• **The task**
Your answer should be the lines below from the one holding "match qs with" through the one holding "Proof. apply run_changes_reachable, site_empty.", copied exactly and with nothing else.

##########

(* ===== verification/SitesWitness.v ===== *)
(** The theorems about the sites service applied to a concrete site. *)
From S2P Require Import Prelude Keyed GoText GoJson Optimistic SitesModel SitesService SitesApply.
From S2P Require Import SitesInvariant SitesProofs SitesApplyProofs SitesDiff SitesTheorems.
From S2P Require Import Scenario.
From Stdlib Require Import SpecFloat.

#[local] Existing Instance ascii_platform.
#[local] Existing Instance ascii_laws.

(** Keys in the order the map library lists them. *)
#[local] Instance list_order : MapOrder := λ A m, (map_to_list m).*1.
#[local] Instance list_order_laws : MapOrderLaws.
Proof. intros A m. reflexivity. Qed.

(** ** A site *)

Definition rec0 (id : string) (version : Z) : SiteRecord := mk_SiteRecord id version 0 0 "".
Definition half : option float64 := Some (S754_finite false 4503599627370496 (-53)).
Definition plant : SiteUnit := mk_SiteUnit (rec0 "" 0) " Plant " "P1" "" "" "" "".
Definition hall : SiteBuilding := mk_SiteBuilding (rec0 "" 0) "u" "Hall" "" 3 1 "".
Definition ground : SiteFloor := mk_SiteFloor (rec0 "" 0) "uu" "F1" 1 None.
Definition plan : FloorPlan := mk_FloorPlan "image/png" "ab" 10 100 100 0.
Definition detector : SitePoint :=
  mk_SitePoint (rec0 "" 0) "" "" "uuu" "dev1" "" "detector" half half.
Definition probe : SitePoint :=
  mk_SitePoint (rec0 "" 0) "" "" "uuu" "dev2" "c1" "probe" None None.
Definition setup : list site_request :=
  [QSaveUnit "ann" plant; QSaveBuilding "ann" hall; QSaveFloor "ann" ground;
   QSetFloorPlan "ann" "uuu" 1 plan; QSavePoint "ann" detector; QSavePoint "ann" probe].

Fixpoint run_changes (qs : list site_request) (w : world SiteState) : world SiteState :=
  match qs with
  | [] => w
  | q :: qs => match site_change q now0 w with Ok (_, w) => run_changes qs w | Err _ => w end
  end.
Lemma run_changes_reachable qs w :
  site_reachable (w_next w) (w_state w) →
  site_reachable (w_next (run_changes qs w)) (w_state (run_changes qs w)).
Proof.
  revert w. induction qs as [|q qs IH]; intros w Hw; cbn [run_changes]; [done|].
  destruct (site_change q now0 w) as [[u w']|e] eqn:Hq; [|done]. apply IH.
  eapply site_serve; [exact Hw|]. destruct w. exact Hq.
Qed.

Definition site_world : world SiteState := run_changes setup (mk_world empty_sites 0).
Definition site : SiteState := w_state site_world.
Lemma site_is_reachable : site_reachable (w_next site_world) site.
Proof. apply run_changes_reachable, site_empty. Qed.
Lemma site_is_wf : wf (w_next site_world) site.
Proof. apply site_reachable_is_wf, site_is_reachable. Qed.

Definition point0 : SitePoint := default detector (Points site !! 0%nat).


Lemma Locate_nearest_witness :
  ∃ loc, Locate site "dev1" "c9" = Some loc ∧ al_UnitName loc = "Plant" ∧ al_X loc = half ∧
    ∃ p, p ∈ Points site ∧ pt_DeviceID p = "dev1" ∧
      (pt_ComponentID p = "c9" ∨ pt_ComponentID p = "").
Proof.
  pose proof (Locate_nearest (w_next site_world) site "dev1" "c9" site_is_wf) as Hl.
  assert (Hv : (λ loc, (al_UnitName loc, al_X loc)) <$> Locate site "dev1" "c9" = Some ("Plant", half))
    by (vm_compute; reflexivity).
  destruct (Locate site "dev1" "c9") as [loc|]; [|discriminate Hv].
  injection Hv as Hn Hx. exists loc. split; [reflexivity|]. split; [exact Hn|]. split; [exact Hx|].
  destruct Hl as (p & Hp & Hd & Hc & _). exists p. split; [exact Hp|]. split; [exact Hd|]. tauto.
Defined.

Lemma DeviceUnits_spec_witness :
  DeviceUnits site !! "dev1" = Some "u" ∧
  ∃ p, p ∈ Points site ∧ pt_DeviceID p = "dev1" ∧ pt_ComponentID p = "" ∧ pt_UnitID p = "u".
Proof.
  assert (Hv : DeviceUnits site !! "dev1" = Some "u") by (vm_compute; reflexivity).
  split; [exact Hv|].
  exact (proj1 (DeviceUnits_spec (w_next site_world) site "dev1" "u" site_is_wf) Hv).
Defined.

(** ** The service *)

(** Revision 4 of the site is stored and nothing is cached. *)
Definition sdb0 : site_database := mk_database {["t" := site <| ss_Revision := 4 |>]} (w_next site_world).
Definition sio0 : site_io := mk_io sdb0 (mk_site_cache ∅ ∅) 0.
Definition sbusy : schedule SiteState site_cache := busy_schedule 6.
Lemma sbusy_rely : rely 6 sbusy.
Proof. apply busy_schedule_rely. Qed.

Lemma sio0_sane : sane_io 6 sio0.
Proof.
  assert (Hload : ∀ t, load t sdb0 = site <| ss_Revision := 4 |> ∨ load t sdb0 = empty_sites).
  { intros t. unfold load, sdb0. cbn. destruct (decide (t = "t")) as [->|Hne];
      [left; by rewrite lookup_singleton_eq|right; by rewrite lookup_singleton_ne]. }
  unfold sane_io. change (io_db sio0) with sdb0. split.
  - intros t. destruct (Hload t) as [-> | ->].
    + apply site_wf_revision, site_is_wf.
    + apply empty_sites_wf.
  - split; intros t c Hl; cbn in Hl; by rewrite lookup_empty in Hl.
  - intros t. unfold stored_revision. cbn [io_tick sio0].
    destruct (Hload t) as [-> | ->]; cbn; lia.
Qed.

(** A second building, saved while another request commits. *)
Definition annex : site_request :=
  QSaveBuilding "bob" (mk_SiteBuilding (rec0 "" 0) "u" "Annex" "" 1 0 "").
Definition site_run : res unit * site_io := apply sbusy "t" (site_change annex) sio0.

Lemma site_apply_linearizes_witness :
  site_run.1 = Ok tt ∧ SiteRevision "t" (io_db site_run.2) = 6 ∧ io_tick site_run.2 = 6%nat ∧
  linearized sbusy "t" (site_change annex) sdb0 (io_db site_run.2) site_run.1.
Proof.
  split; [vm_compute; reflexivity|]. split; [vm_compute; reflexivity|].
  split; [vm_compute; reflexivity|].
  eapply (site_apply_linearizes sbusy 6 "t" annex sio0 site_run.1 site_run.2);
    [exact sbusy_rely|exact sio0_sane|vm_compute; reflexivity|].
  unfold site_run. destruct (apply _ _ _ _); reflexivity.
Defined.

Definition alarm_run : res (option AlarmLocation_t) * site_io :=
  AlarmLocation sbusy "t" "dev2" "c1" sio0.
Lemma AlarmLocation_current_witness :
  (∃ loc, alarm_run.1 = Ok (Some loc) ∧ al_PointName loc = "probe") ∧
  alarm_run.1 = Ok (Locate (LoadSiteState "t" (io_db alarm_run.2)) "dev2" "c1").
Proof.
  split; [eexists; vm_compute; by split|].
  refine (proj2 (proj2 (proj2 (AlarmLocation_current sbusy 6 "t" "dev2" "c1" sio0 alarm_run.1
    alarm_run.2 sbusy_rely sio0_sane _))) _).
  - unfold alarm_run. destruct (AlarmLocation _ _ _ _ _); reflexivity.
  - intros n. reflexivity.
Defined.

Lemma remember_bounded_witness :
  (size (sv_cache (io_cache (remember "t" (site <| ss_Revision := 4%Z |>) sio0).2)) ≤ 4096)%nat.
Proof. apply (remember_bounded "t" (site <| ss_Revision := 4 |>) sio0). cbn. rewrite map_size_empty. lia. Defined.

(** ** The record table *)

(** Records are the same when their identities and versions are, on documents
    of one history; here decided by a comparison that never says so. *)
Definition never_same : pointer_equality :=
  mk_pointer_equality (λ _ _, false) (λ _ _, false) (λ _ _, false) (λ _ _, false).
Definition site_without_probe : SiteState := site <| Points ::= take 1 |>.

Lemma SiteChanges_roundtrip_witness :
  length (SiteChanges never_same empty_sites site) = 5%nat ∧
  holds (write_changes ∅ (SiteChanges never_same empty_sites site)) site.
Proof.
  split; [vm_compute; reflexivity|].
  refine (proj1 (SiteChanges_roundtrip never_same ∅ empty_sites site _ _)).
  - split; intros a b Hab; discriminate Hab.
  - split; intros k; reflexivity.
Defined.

##########

• **Answer box**
  match qs with
  | [] => w
  | q :: qs => match site_change q now0 w with Ok (_, w) => run_changes qs w | Err _ => w end
  end.
Lemma run_changes_reachable qs w :
  site_reachable (w_next w) (w_state w) →
  site_reachable (w_next (run_changes qs w)) (w_state (run_changes qs w)).
Proof.
  revert w. induction qs as [|q qs IH]; intros w Hw; cbn [run_changes]; [done|].
  destruct (site_change q now0 w) as [[u w']|e] eqn:Hq; [|done]. apply IH.
  eapply site_serve; [exact Hw|]. destruct w. exact Hq.
Qed.

Definition site_world : world SiteState := run_changes setup (mk_world empty_sites 0).
Definition site : SiteState := w_state site_world.
Lemma site_is_reachable : site_reachable (w_next site_world) site.
Proof. apply run_changes_reachable, site_empty. Qed.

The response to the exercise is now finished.